***** Data provided *****
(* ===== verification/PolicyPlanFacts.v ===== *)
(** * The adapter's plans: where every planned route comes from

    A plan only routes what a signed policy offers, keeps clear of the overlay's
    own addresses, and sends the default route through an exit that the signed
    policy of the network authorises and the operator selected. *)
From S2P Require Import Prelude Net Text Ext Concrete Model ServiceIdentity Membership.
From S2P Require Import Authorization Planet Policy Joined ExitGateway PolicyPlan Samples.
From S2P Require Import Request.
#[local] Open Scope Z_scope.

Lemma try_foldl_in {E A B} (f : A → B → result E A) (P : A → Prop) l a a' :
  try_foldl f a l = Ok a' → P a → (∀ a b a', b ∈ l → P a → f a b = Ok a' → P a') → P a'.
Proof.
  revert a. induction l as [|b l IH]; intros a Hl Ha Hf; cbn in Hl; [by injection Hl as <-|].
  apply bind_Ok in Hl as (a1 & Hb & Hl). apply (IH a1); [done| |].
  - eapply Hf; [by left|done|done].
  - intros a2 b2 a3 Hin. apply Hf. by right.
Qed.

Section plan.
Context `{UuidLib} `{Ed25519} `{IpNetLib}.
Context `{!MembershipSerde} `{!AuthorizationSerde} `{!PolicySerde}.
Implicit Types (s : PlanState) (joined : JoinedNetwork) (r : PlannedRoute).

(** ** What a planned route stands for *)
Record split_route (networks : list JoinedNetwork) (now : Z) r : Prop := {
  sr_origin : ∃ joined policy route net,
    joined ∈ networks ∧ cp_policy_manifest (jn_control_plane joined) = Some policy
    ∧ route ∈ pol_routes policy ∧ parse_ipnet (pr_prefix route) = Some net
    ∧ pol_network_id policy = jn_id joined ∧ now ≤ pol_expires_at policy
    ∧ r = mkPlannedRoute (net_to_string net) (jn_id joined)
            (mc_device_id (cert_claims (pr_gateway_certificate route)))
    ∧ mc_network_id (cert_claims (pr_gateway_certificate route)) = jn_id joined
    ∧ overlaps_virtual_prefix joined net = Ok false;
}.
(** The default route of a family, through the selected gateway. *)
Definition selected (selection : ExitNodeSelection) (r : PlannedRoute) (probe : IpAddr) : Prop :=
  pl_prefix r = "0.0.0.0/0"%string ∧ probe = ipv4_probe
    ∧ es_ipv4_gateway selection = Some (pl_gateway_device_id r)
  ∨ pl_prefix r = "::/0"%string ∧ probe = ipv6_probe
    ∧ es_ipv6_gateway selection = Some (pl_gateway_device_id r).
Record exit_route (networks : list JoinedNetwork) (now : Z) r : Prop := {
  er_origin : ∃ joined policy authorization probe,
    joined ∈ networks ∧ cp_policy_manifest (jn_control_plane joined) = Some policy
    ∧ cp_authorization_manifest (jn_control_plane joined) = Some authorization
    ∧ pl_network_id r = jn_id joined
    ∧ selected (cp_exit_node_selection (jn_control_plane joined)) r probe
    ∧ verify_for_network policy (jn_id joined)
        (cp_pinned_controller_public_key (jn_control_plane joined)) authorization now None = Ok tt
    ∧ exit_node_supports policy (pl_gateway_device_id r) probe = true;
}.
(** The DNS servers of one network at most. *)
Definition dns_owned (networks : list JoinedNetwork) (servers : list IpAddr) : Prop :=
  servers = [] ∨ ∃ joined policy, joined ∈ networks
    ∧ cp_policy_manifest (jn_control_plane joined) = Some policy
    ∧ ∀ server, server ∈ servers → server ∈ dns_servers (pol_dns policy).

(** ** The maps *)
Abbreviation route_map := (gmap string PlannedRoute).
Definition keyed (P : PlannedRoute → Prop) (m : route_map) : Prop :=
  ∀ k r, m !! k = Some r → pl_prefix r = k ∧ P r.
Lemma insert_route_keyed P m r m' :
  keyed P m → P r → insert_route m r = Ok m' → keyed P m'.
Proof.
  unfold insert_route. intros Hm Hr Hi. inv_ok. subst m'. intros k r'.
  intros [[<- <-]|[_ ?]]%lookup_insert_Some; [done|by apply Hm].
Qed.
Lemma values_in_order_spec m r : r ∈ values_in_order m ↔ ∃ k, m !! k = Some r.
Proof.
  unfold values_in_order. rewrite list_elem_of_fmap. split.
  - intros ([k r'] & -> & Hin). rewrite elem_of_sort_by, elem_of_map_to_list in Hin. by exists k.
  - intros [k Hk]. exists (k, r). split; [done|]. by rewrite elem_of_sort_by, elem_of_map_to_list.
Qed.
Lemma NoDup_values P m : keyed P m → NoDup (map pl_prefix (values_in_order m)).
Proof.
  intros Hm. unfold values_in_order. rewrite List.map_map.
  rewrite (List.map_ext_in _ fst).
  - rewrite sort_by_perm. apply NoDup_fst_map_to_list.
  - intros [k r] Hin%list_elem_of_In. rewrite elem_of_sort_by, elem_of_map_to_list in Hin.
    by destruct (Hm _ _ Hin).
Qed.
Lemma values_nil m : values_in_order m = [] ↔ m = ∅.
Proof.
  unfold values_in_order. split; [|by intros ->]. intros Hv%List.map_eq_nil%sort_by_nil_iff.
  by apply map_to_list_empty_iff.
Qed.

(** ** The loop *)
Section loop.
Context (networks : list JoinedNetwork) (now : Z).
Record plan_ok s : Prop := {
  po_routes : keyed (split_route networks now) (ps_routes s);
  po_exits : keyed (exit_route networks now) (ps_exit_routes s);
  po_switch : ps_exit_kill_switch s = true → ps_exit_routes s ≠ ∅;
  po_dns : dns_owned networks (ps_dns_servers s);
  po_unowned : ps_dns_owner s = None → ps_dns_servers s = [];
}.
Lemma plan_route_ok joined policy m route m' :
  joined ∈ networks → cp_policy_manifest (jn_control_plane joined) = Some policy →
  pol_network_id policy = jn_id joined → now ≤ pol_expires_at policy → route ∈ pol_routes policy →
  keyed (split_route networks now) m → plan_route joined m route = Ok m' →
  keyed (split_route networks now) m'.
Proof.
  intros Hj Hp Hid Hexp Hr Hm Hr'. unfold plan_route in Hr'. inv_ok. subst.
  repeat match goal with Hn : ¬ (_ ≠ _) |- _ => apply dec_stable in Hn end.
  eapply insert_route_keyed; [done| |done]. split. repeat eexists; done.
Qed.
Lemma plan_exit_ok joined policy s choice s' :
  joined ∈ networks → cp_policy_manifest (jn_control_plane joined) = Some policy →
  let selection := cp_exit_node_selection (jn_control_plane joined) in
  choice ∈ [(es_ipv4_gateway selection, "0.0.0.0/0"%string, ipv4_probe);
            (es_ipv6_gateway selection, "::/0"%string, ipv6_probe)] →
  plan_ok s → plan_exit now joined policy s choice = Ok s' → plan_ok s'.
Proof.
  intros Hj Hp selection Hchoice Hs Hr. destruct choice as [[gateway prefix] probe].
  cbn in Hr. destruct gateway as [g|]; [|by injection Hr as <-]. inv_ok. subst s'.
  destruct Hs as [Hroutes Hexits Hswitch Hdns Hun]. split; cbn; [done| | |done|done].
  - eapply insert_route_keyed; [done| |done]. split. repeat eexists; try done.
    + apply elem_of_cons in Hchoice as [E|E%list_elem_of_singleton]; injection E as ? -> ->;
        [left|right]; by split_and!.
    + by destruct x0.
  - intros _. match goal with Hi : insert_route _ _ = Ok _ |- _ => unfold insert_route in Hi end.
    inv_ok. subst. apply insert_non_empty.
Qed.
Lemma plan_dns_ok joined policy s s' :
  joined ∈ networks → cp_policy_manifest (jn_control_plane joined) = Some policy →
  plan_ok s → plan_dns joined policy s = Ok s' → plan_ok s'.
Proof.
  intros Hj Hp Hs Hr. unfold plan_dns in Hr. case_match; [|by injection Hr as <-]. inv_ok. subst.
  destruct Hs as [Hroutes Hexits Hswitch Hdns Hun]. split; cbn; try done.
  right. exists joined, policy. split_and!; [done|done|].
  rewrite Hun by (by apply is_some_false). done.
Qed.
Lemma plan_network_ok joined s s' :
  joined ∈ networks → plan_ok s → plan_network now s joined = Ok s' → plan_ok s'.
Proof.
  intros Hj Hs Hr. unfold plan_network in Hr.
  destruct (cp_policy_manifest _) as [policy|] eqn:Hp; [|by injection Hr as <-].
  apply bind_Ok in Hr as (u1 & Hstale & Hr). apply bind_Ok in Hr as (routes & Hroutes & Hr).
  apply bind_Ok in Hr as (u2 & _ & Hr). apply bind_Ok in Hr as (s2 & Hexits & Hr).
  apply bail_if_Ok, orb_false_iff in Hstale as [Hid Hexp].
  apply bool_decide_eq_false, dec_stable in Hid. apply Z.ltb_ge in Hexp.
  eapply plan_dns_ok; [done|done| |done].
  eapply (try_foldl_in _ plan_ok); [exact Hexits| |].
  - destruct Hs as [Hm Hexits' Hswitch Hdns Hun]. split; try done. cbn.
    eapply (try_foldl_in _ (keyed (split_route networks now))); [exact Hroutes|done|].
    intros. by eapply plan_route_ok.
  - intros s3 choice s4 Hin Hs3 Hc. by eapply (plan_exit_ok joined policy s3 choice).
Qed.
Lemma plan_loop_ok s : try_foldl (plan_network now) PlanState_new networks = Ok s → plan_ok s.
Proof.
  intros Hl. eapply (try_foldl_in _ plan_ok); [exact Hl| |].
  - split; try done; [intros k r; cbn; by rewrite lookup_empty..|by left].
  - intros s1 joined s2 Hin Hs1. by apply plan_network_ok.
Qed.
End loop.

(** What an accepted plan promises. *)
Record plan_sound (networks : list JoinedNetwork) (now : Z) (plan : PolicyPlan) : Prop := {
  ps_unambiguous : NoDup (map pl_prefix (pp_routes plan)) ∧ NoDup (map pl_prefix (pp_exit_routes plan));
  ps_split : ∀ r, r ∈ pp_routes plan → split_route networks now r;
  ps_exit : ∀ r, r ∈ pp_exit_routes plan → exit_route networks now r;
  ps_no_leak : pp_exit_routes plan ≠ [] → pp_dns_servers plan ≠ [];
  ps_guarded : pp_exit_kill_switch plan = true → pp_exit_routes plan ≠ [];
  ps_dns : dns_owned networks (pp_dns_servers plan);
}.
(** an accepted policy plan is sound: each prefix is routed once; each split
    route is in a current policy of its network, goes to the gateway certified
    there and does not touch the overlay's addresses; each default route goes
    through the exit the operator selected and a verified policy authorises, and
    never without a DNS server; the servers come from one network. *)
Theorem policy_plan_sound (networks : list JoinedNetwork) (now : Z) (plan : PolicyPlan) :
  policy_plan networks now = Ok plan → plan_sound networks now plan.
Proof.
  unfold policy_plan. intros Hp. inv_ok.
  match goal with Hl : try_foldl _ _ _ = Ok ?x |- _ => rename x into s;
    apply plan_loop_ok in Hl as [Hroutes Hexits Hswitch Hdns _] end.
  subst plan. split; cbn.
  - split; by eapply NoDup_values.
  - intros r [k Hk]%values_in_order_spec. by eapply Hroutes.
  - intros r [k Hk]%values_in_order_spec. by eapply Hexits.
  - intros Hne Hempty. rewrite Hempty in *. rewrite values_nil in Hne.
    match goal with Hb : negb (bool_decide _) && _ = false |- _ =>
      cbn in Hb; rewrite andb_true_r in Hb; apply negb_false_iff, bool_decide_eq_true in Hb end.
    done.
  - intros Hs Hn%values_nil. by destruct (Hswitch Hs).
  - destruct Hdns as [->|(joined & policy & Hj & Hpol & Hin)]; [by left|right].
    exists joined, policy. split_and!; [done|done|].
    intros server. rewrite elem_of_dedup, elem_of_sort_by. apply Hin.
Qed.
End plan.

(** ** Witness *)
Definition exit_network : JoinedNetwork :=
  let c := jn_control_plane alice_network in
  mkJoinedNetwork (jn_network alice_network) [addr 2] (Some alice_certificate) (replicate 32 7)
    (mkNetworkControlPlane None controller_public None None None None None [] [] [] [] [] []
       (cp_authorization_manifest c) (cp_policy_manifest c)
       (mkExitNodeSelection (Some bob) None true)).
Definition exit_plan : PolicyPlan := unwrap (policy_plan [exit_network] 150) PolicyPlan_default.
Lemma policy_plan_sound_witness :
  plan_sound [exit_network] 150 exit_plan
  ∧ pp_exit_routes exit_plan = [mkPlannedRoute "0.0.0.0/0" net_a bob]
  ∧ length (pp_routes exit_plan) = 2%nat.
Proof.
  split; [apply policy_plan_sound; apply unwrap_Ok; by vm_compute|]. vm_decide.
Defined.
*****
***** Data provided *****
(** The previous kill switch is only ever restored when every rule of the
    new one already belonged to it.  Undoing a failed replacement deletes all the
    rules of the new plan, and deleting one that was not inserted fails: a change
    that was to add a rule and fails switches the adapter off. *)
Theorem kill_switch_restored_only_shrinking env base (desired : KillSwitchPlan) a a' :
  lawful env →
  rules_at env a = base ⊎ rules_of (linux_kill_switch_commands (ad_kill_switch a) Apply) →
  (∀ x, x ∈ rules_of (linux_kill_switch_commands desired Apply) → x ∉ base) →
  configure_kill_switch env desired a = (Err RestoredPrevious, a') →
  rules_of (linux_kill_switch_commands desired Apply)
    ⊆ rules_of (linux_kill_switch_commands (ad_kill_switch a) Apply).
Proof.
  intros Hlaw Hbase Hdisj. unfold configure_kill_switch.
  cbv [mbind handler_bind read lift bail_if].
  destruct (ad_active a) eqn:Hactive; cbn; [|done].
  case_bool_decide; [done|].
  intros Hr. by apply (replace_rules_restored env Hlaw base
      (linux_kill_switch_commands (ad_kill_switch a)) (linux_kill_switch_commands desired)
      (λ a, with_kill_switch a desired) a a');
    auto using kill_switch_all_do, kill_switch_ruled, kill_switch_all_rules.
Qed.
*****
***** Data provided *****
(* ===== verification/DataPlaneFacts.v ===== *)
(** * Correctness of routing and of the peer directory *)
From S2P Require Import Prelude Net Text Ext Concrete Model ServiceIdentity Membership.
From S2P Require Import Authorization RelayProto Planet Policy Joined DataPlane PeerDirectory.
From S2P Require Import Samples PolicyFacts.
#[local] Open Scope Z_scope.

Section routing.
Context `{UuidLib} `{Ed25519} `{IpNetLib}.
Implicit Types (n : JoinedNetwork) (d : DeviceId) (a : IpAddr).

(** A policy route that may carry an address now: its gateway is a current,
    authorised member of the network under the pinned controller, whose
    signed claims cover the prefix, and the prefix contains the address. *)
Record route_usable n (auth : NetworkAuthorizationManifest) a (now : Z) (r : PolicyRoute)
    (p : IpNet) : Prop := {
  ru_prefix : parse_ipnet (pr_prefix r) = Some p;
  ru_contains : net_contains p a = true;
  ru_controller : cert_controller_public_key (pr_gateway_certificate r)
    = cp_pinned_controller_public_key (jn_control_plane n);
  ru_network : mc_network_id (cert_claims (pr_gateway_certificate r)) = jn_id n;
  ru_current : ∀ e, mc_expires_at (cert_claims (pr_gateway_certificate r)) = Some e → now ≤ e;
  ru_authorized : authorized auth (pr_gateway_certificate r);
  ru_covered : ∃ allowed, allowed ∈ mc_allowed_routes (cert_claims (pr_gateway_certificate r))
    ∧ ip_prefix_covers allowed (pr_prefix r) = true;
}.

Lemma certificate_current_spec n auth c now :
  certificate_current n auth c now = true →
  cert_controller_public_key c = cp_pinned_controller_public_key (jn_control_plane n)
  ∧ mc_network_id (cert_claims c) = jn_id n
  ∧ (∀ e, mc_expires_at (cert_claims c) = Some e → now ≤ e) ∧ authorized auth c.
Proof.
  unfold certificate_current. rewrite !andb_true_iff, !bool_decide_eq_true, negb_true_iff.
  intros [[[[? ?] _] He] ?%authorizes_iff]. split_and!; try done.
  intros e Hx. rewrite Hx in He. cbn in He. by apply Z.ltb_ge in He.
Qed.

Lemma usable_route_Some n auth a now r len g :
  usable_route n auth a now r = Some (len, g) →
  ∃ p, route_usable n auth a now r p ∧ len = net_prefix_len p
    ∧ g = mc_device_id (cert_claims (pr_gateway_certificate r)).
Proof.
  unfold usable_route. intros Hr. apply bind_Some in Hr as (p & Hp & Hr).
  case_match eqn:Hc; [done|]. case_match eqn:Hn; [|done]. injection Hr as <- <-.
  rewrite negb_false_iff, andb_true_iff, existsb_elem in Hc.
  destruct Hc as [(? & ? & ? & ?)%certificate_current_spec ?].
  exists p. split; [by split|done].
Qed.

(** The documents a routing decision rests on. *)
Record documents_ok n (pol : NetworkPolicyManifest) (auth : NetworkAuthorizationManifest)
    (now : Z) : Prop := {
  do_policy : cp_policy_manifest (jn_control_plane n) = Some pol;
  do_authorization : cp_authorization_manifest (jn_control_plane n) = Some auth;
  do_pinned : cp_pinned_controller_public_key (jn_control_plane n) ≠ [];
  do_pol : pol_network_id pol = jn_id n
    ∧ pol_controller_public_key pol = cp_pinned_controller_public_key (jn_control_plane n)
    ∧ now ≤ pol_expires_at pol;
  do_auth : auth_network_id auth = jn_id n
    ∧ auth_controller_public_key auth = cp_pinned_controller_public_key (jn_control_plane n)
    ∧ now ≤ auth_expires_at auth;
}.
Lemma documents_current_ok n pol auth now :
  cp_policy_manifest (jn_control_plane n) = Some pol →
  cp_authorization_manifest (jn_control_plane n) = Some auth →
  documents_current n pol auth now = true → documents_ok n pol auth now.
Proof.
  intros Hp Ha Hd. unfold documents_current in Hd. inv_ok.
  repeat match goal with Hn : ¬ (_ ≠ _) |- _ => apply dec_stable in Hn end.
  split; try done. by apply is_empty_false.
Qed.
*****
## Work request
What you give back must be the stretch above, starting at the line with "- intros ([k" and ending at the line with "- intros [k r]", copied exactly.

## Result of this exercise
  - intros ([k r'] & -> & Hin). rewrite elem_of_sort_by, elem_of_map_to_list in Hin. by exists k.
  - intros [k Hk]. exists (k, r). split; [done|]. by rewrite elem_of_sort_by, elem_of_map_to_list.
Qed.
Lemma NoDup_values P m : keyed P m → NoDup (map pl_prefix (values_in_order m)).
Proof.
  intros Hm. unfold values_in_order. rewrite List.map_map.
  rewrite (List.map_ext_in _ fst).
  - rewrite sort_by_perm. apply NoDup_fst_map_to_list.
  - intros [k r] Hin%list_elem_of_In. rewrite elem_of_sort_by, elem_of_map_to_list in Hin.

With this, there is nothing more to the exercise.